This tutorial describes
- how to record a conversion whenever someone views a confirmation page (or any other page that you specify) on your website
- where to see the conversion data in Google Analytics
To learn more about conversions, see About Google Analytics conversions.
Watch a short video (00:54) to see how to record a conversion when someone views a confirmation page and how to see the conversion data in Google Analytics.
Whenever someone views a page on your website, a page_view event is sent to Google Analytics. The event measures all pageviews, so you can't mark the event as a conversion. Doing so would mark all pageviews as conversions.
Instead, you need to create a separate event based on the page_view event that measures when someone views the specific page on your website. This tutorial describes how to measure when someone views a confirmation page for the URL http://www.examplestore.com/contact-us-submitted.
Set up the conversion
Step 1: Create an event for the confirmation page
To record a conversion whenever someone views a confirmation page, first create a separate event using the page_view event. In this case, you will use the generate_lead recommended event. You should use recommended event whenever possible, instead of custom events, to take advantage of new Analytics features as they become available.
- In Admin, under Data display, click Events.
- Click Create event and then Create.
If you don't see the Create event button, you don't have permission to create events.
- In the Custom event name field, enter a name for the event. In this example, enter "generate_lead".
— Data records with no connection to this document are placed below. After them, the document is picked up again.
(** The own keys of an emitted row: every assignment but the one to
    [__proto__] makes a key. *)
Lemma decoded_row_keys data maxRows table row :
  parseJsonStat2 data maxRows = Some table →
  row ∈ rows table →
  dom (own row) = list_to_set (columns table) ∖ {["__proto__"]}.
Proof.
  intros Hparse [i Hi]%list_elem_of_lookup.
  assert (i < length (rows table)) as Hlt by by eapply lookup_lt_Some.
  destruct (rows_lookup _ _ _ _ Hparse Hlt)
    as (dims & row' & Hdims & _ & Hrow & Hbuild).
  rewrite Hi in Hrow. injection Hrow as <-.
  apply parseJsonStat2_Some in Hparse as (dims' & ? & Hdims' & _ & ->).
  rewrite Hdims in Hdims'. injection Hdims' as <-. simpl.
  rewrite buildRow_rowOfIndices in Hbuild. unfold rowOfIndices in Hbuild.
  destruct (setLabels _ _) as [r|] eqn:Hset; [|done].
  simpl in Hbuild. injection Hbuild as <-. simpl.
  rewrite dom_insert_L, (dom_setLabels _ _ _ Hset). simpl.
  rewrite dom_empty_L, <- (map_map fst d_label).
  change (map fst (zip dims ?l)) with ((zip dims l).*1).
  rewrite fst_zip by (rewrite length_catIndices; lia).
  rewrite list_to_set_app_L, list_to_set_singleton_L.
  apply set_eq. intros key.
  rewrite !elem_of_union, !elem_of_difference, !elem_of_union,
    !elem_of_singleton.
  split; [|tauto].
  intros [-> | [[]%not_elem_of_empty | ?]]; [|tauto].
  split; [tauto | discriminate].
Qed.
- In the Matching conditions section, enter the first matching condition. In this example, enter "event_name equals page_view".
- Click Add condition.
- Enter the second matching condition. In this example, enter "page_location equals https://www.example.com/contact-us-submitted".
- In the Parameter configuration section, click Add modification twice. Because you are using a recommended event, you need to define each of the required parameters. Otherwise, Google Analytics will treat the event as a custom event.
- In the first row, enter parameter "value" and value "100" to define the value of the lead in this example.
- In the second row, enter parameter "currency" and value "USD" in this example.
- Click Create.
Step 2: Mark the event as a conversion
Analytics hasn't received the new event yet, so you need to preemptively mark the event as a conversion.
- In Admin, under Data display, click Conversions.
- Click New conversion event.
- Enter the name of the new event, "generate_lead".
Verify the conversion event
When you mark an event as a conversion, it can take some time (from a few minutes up to a few hours) for the configuration to apply to the event.
Once your configuration is applied to the event, visit the confirmation page on your website. Then go to the Conversions by Event name card in the Realtime report and look for "generate_lead". If you see the event in the card, then Analytics is treating the event as a conversion.
Report on conversions
The quickest way to see all your conversions is in the Conversions report. The Conversions report shows you which conversion actions are most common, how many people performed each action, and how much revenue is associated with each action. The default conversion counting method is Once per event.
You can click an event name in the report to see more information about the event, including the number of times the event was triggered (event count) and the number of times it was triggered recently (event count in the last 30 minutes).
Next, you can go into the User acquisition report and select "generate_lead" from the drop down under Conversions. When you select the the conversion event from the drop down, you will be able to see the default channel grouping associated with a user's first session that generated the most conversions. The Conversions metric is available in most other reports.
Finally, you can go into the Conversion paths report in Advertising. The Conversion paths report helps you understand your customers’ paths to conversion and how different attribution models distribute credit on those paths.